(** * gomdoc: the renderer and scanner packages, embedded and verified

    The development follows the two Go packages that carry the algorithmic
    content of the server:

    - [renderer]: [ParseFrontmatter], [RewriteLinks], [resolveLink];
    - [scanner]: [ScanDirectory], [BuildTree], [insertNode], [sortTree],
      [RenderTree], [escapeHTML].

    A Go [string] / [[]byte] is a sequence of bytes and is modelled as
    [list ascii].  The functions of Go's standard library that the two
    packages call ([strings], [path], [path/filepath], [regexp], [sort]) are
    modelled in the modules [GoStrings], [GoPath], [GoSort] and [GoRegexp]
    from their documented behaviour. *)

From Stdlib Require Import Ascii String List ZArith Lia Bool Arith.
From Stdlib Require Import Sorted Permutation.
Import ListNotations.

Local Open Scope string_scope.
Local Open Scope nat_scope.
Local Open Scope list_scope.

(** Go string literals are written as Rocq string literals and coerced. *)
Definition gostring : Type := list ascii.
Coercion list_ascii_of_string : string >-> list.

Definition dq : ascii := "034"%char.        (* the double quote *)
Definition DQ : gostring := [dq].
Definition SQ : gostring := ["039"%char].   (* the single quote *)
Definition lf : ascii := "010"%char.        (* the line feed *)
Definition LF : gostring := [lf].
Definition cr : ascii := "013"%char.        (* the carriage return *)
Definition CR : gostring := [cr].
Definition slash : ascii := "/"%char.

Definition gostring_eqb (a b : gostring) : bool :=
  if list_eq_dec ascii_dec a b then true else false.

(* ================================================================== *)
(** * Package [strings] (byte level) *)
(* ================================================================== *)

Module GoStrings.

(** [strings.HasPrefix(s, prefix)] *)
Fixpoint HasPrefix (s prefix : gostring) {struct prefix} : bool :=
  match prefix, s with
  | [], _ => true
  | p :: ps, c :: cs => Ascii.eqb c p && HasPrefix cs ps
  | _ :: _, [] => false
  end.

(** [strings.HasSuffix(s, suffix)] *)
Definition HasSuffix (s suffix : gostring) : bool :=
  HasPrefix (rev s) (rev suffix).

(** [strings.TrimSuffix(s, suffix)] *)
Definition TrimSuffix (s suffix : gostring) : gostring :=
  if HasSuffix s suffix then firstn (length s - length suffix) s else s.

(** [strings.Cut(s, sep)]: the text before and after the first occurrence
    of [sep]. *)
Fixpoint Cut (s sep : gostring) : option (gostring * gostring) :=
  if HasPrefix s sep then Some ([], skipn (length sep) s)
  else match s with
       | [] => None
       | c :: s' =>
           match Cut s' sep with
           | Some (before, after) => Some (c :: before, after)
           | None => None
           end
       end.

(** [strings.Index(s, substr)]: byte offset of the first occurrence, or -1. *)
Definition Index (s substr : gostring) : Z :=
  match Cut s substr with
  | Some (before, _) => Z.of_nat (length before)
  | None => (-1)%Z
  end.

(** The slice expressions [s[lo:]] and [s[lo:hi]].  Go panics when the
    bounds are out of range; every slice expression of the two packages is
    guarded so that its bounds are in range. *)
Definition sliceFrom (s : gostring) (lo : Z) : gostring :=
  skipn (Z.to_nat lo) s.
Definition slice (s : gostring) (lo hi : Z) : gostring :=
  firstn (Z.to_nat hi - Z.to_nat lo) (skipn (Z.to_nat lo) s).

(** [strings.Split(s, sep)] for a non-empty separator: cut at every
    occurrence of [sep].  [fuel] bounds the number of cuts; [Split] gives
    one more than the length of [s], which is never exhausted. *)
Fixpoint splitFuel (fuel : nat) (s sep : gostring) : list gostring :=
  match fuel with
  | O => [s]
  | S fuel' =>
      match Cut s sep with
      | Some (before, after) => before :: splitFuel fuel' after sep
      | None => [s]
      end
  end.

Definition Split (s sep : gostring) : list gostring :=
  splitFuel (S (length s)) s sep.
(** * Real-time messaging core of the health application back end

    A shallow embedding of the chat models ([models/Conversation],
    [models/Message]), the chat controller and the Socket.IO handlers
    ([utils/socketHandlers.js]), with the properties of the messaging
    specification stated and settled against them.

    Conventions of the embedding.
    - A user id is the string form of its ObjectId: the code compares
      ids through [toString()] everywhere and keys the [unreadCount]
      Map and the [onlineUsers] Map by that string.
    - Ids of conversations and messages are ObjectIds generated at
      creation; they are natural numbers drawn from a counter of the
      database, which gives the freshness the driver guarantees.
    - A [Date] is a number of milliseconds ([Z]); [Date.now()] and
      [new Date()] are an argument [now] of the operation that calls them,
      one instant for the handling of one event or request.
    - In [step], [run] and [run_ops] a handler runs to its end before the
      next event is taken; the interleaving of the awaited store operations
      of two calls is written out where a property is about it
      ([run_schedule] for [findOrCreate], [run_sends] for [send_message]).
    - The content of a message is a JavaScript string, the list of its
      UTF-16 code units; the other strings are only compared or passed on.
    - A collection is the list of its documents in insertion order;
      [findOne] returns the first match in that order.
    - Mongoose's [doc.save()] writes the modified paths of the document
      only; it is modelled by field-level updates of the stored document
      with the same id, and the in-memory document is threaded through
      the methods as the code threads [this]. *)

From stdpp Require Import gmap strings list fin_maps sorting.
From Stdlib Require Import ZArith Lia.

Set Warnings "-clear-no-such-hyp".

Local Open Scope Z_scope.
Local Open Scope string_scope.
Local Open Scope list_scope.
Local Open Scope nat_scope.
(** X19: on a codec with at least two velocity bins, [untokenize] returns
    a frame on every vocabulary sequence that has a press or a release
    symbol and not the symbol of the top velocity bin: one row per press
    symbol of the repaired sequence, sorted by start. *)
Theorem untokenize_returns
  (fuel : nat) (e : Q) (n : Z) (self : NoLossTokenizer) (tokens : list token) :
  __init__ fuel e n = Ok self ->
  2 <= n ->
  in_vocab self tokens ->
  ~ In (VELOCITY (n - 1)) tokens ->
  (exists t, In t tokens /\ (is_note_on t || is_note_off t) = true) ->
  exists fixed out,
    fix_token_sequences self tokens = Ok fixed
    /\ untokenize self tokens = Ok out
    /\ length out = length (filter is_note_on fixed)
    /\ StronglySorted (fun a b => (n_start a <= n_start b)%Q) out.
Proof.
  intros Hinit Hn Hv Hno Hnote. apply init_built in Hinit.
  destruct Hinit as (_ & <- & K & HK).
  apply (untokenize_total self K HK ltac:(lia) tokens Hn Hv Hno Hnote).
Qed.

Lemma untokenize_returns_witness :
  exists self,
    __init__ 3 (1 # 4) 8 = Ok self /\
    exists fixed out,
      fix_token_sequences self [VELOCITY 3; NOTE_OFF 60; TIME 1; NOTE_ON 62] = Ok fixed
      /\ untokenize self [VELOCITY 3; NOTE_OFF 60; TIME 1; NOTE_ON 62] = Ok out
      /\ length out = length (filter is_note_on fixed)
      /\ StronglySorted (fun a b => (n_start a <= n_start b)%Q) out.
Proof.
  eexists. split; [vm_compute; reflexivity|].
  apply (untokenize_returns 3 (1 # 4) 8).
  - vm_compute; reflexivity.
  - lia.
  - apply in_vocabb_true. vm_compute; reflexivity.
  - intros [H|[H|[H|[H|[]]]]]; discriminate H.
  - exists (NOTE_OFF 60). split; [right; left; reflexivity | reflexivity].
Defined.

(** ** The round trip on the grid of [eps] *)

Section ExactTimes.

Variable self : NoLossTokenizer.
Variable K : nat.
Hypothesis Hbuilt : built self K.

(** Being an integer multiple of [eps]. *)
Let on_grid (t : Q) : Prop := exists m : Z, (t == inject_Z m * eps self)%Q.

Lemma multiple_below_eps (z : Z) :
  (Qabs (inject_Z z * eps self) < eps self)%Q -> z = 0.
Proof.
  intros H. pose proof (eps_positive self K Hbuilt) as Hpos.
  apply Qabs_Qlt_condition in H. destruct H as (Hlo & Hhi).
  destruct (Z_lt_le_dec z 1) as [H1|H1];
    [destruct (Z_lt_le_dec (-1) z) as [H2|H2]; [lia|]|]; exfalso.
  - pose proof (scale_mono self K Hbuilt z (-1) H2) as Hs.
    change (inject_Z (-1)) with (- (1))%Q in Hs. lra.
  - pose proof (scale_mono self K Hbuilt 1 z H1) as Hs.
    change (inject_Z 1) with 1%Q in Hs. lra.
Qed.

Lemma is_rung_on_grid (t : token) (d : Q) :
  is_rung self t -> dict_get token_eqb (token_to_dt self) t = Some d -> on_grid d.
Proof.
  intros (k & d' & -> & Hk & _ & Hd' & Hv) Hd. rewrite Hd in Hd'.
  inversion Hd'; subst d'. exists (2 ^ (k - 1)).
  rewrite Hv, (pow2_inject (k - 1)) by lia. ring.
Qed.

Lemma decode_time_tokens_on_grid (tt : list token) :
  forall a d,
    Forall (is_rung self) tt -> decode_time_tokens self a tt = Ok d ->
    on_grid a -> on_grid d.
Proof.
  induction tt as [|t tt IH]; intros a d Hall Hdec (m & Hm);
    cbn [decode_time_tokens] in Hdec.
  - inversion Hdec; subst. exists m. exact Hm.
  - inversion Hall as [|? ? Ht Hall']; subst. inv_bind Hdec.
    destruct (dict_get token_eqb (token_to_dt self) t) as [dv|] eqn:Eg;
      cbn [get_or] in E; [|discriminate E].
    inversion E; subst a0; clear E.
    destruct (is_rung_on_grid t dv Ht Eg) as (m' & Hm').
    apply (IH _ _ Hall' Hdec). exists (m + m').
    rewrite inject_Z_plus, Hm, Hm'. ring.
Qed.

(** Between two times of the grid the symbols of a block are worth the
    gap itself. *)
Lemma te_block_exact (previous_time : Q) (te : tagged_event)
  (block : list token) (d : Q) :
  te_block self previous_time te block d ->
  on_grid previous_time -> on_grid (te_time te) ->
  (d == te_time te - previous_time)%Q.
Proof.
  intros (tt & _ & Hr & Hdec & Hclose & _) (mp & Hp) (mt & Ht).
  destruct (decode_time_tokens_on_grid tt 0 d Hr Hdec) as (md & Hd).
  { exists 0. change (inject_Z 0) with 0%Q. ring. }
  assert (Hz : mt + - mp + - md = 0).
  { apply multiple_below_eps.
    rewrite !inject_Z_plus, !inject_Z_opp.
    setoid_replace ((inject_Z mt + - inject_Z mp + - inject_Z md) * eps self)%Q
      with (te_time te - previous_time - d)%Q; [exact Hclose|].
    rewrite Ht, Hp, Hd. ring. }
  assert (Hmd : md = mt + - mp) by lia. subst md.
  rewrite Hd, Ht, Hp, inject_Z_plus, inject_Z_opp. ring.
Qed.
************
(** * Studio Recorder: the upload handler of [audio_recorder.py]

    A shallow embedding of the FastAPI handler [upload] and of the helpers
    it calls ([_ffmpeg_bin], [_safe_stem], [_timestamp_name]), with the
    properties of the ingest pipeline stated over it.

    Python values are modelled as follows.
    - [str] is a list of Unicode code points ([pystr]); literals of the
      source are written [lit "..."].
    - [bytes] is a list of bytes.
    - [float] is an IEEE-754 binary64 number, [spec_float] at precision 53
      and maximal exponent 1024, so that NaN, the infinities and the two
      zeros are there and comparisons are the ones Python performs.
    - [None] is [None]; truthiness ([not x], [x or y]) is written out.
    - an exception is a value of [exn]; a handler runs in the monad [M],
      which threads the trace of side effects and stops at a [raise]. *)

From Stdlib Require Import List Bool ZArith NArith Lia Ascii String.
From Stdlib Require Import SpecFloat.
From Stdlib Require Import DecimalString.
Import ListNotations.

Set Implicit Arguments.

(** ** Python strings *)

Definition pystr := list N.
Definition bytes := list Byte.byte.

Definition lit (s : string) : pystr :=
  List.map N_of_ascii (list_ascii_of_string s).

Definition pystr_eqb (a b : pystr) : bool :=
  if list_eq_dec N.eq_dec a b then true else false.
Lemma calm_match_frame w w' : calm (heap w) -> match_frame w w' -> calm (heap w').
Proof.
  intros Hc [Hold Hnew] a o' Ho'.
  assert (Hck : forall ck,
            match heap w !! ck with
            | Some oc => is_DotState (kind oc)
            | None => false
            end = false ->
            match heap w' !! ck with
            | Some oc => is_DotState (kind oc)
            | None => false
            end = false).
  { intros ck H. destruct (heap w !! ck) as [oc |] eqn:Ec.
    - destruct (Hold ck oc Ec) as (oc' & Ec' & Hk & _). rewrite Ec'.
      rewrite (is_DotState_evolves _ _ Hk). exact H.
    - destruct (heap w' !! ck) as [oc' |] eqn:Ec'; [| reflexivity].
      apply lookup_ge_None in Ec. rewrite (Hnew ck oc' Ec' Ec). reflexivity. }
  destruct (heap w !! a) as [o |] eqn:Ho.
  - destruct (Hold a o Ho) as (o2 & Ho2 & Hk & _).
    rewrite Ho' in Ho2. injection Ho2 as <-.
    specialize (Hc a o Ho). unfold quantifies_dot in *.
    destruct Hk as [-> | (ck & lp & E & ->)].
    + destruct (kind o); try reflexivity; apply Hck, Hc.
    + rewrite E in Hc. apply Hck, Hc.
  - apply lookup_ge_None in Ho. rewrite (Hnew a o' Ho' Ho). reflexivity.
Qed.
************
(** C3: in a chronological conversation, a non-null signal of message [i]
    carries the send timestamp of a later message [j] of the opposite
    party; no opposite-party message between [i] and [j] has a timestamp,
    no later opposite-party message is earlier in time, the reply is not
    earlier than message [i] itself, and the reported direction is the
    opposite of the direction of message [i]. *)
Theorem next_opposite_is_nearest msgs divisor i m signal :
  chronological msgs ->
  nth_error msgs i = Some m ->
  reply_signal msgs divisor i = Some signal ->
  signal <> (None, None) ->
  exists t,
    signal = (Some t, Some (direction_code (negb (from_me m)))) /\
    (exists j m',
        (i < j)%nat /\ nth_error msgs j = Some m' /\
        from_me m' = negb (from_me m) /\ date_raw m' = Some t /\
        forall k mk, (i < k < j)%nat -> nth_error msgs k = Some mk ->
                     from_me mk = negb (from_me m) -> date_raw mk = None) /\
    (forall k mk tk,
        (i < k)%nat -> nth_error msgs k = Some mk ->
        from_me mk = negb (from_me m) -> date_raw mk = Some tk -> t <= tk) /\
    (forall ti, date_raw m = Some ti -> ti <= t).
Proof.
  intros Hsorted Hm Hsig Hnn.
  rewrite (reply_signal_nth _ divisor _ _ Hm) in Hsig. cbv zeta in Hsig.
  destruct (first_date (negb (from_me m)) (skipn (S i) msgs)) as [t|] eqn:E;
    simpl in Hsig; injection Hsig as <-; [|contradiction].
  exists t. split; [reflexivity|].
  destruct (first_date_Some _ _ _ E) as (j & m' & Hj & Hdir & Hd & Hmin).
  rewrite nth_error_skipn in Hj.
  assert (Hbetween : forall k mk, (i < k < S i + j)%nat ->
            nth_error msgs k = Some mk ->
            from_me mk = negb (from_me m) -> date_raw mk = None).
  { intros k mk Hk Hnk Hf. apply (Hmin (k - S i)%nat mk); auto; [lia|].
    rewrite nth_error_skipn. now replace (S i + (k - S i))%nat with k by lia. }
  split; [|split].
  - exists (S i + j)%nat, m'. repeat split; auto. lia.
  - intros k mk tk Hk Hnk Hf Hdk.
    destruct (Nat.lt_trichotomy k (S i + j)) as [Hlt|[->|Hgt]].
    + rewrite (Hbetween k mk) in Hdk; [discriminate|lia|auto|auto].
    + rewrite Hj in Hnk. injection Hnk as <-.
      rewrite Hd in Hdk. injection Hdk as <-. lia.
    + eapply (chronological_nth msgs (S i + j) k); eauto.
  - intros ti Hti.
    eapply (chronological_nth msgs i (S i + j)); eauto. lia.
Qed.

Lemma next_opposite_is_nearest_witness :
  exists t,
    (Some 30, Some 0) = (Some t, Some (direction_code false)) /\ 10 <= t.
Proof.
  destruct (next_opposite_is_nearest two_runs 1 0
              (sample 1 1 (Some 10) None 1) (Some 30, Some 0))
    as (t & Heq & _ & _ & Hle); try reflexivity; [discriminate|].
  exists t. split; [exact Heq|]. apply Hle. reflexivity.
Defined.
************
_PROBLEM_:
Return only the part of the records above that opens with the line containing "- A user id" and closes with the line containing "- Mongoose's [doc.save()]", ends included.

_WORKED SOLUTION_:
    - A user id is the string form of its ObjectId: the code compares
      ids through [toString()] everywhere and keys the [unreadCount]
      Map and the [onlineUsers] Map by that string.
    - Ids of conversations and messages are ObjectIds generated at
      creation; they are natural numbers drawn from a counter of the
      database, which gives the freshness the driver guarantees.
    - A [Date] is a number of milliseconds ([Z]); [Date.now()] and
      [new Date()] are an argument [now] of the operation that calls them,
      one instant for the handling of one event or request.
    - In [step], [run] and [run_ops] a handler runs to its end before the
      next event is taken; the interleaving of the awaited store operations
      of two calls is written out where a property is about it
      ([run_schedule] for [findOrCreate], [run_sends] for [send_message]).
    - The content of a message is a JavaScript string, the list of its
      UTF-16 code units; the other strings are only compared or passed on.
    - A collection is the list of its documents in insertion order;
      [findOne] returns the first match in that order.
    - Mongoose's [doc.save()] writes the modified paths of the document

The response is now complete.